WS-ReliableMessaging adds a TCP-like reliability layer to SOAP, which makes it possible to implement HTTP-based services that have exactly-once ordered delivery guarantees. While this can be very attractive in some distributed scenarios, it’s an area of the WS-* that isn’t widely used in my experience. You can ensure exactly-once delivery over native HTTP by using idempotent operations (PUT/DELETE) and relying on consumers to retry when they don’t receive a confirmation of success. Idempotency is highly underutilized in today’s Web designs – it’s the key to reliability in your RESTful services.

What about distributed transactions?

HTTP doesn’t come with a built-in transaction protocol equivalent to WS-AtomicTransactions or the related specifications. However, it’s interesting to note that you can implement the notion of logical transactions in a RESTful service, again by treating the “transaction” as a resource. You can create a new “transaction” resource through a POST operation. Then you can PUT/DELETE other resources to transaction resource (reliably via idempotent retries). Along the way, you can retrieve the transaction itself by issuing a GET request for the “transaction” resource. And you can commit or roll back the transaction by issuing either a PUT or DELETE request to the “transaction” resource. This is another area where something is possible in REST, but probably not the simplest approach to solving the problem.

Conclusion

Designing Web services that embrace RESTful principles allows your systems to enjoy the benefits inherent in the Web platform immediately. RESTful design moves you away from traditional RPC and instead requires you to focus on resources, how your resources are identified, and how you interact with your resources through a uniform interface. In my

experience, making this mental shift is the most challenging aspect of moving towards the REST architectural style; the remaining details are easy.

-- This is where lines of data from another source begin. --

Lemma file_header_Ok f d d' :
  file_header f d = (d', Ok ()) → ¬ unusable_first_line f.
Proof.
  intros Hh. unfold file_header in Hh.
  apply stmt_bind_inv in Hh as [(line & d0 & Hline & Hs)|(e & _ & [=])].
  unfold lift in Hline. injection Hline as _ Hline.
  intros [[e He]|(line' & Hline' & Hlong)]; [congruence|].
  assert (line' = line) as -> by congruence.
  destruct (filter_nonempty (split " " line)) as [|t ts] eqn:E;
    [cbn [length] in Hlong; lia|].
  apply store_h1_Ok in Hs; [|rewrite E; discriminate].
  rewrite E in Hs. cbn [length] in *. lia.
Qed.

Lemma read_files_Ok fuel : ∀ files d d',
  read_files fuel files d = Some (d', Ok ()) →
  ∀ f, f ∈ files → ¬ unusable_first_line f.
Proof.
  induction files as [|f0 files IH]; intros d d' Hr f Hf.
  { by apply elem_of_nil in Hf. }
  simpl in Hr. destruct (file_header f0 d) as [d1 [[]|e]] eqn:Hh; [|discriminate].
  destruct (scan fuel f0 _) as [st|]; [|discriminate].
  apply elem_of_cons in Hf as [->|Hf]; [by eapply file_header_Ok|by eapply IH].
Qed.

(** X14.  The first line of each file is read outside the [try]: when pandas
    raises on the first line of any of the files, or that line has more than
    five tokens, [read_psl_radar_fmcw_moment] returns no dataset for the
    whole list of files, whatever the other files hold; the exception goes
    to the caller. *)
Theorem unusable_first_line_aborts (fuel : nat) (files : list (list string))
    (f : list string) (r : result (gmap string (list value))) :
  f ∈ files → unusable_first_line f →
  read_psl_radar_fmcw_moment fuel files = Some r → raises r.
Proof.
  intros Hf Hbad Hr. unfold read_psl_radar_fmcw_moment in Hr.
  destruct (read_files fuel files initial_data) as [[d [[]|e]]|] eqn:E;
    [|injection Hr as <-; by exists e|discriminate].
  exfalso. by eapply read_files_Ok.
Qed.

End RadarHeader.

Lemma unusable_first_line_aborts_witness :
  ∃ r, read_psl_radar_fmcw_moment 5 [radar_one_record; radar_long_header] = Some r
       ∧ raises r.
Proof.
  assert (∃ r, read_psl_radar_fmcw_moment 5 [radar_one_record; radar_long_header]
               = Some r) as [r Hr].
  { vm_compute. eexists. reflexivity. }
  exists r. split; [exact Hr|].
  apply (unusable_first_line_aborts 5 [radar_one_record; radar_long_header]
           radar_long_header r); [|right|exact Hr].
  - apply elem_of_cons. right. apply elem_of_cons. by left.
  - exists "CTD 4004 -10523 1500 915 7". split; [reflexivity|]. vm_compute. lia.
Defined.

(** ** Time stamps of the wind profiler and temperature readers *)

Section TimeStamps.

Context `{Numeric} `{Pandas} `{Xarray}.

Lemma mkdatetime_Ok year month day h m s t :
  mkdatetime year month day h m s = Ok t →
  t = mk_datetime (ymd2ord year month day) h m s 0
  ∧ date_fields_ok year month day h m s.
Proof.
  unfold mkdatetime, check_date_fields, check_time_fields, MINYEAR, MAXYEAR.
  destruct (_ && _) eqn:E; [|discriminate]. intros [= <-].
  split; [reflexivity|]. unfold date_fields_ok.
  repeat (apply andb_prop in E as [E ?]).
  repeat match goal with
         | Hb : (_ <=? _) = true |- _ => apply Z.leb_le in Hb
         end.
  apply Z.leb_le in E. lia.
Qed.

Lemma parse_block_time df cols start next mode b :
  parse_block df cols start next = Ok (mode, b) →
  ∃ date_line y m d h mi s rest,
    df !! (start + 3)%nat = Some date_line
    ∧ mapM int (filter_nonempty (split " " date_line))
      = Ok (y :: m :: d :: h :: mi :: s :: rest)
    ∧ time b = mk_datetime (ymd2ord (2000 + y) m d) h mi s 0
    ∧ date_fields_ok (2000 + y) m d h mi s.
Proof.
  unfold parse_block. intros Hp.
  apply bind_Ok in Hp as (date_line & Hline & Hp). apply getitem_Ok in Hline.
  apply bind_Ok in Hp as (date_str & Hstr & Hp).
  apply bind_Ok in Hp as (d0 & H0' & Hp). apply bind_Ok in Hp as (d1 & H1' & Hp).
  apply bind_Ok in Hp as (d2 & H2' & Hp). apply bind_Ok in Hp as (d3 & H3' & Hp).
  apply bind_Ok in Hp as (d4 & H4' & Hp). apply bind_Ok in Hp as (d5 & H5' & Hp).
  apply bind_Ok in Hp as (t & Ht & Hp).
  apply bind_Ok in Hp as (mode_line & _ & Hp).
  apply bind_Ok in Hp as (mode_tok & _ & Hp).
  apply bind_Ok in Hp as (mode' & _ & Hp).
  apply bind_Ok in Hp as (df_array & _ & Hp).
  apply bind_Ok in Hp as (df_add & _ & Hp).
  apply bind_Ok in Hp as (xr_add & Hds & Hp). injection Hp as _ <-.
  unfold block_dataset in Hds. case_bool_decide; [|discriminate].
  apply bind_Ok in Hds as (ht & _ & Hds). injection Hds as <-. simpl.
  apply getitem_Ok in H0', H1', H2', H3', H4', H5'.
  destruct date_str as [|y [|m [|d [|h [|mi [|s rest]]]]]]; try discriminate.
  injection H0' as <-. injection H1' as <-. injection H2' as <-.
  injection H3' as <-. injection H4' as <-. injection H5' as <-.
  apply mkdatetime_Ok in Ht as [-> Hok].
  exists date_line, y, m, d, h, mi, s, rest.
  split; [exact Hline|]. split; [exact Hstr|]. split; [reflexivity|exact Hok].
Qed.

(** X15.  The time of every block dataset [read_psl_wind_profiler] returns
    is built from the fourth line of its block: the tokens between single
    blanks must all be integers, the first six are year, month, day, hour,
    minute and second, and the year is counted from 2000.  Tokens after the
    sixth (the UTC offset) are converted but not used: no offset is applied
    to the time. *)
Theorem block_time_stamps (df : list string) (transpose : bool)
    (low hi : profiler_ds) (b : block_ds) :
  read_psl_wind_profiler df transpose = Ok (low, hi) →
  b ∈ members low ++ members hi →
  ∃ site i start date_line y m d h mi s rest,
    df !! 0%nat = Some site ∧ markers df site !! i = Some start
    ∧ df !! (start + 3)%nat = Some date_line
    ∧ mapM int (filter_nonempty (split " " date_line))
      = Ok (y :: m :: d :: h :: mi :: s :: rest)
    ∧ time b = mk_datetime (ymd2ord (2000 + y) m d) h mi s 0
    ∧ date_fields_ok (2000 + y) m d h mi s.
Proof.
  intros Hr Hb.
  destruct (member_block _ _ _ _ _ Hr Hb)
    as (site & header & i & start & next & mode & b0 & Hsite & _ & Hstart & _
        & Hblock & Hs).
  apply parse_block_time in Hblock
    as (date_line & y & m & d & h & mi & s & rest & Hline & Hfields & Ht & Hok).
  rewrite <- (stacked_time _ _ Hs) in Ht.
  exists site, i, start, date_line, y, m, d, h, mi, s, rest.
  do 4 (split; [assumption|]). split; assumption.
Qed.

Microsoft is strongly committed to REST moving forward. As you’ve seen, WCF 3.5 makes it easy to support either REST or SOAP, so you can pick what best suits your problem space. The new “Web” programming model introduced in 3.5 by [WebGet], [WebInvoke], UriTemplate, and SyndicationFeed lowers the bar for authoring RESTful services. And with the introduction of the new WCF REST Starter Kit, they’ve lowered the bar even further. The project templates make it possible to get RESTful services up and running in minutes. And for exposing data in your database in traditional CRUD scenarios, it couldn’t be easier with ADO.NET Data Services, which practically automate the process of building RESTful data-oriented services.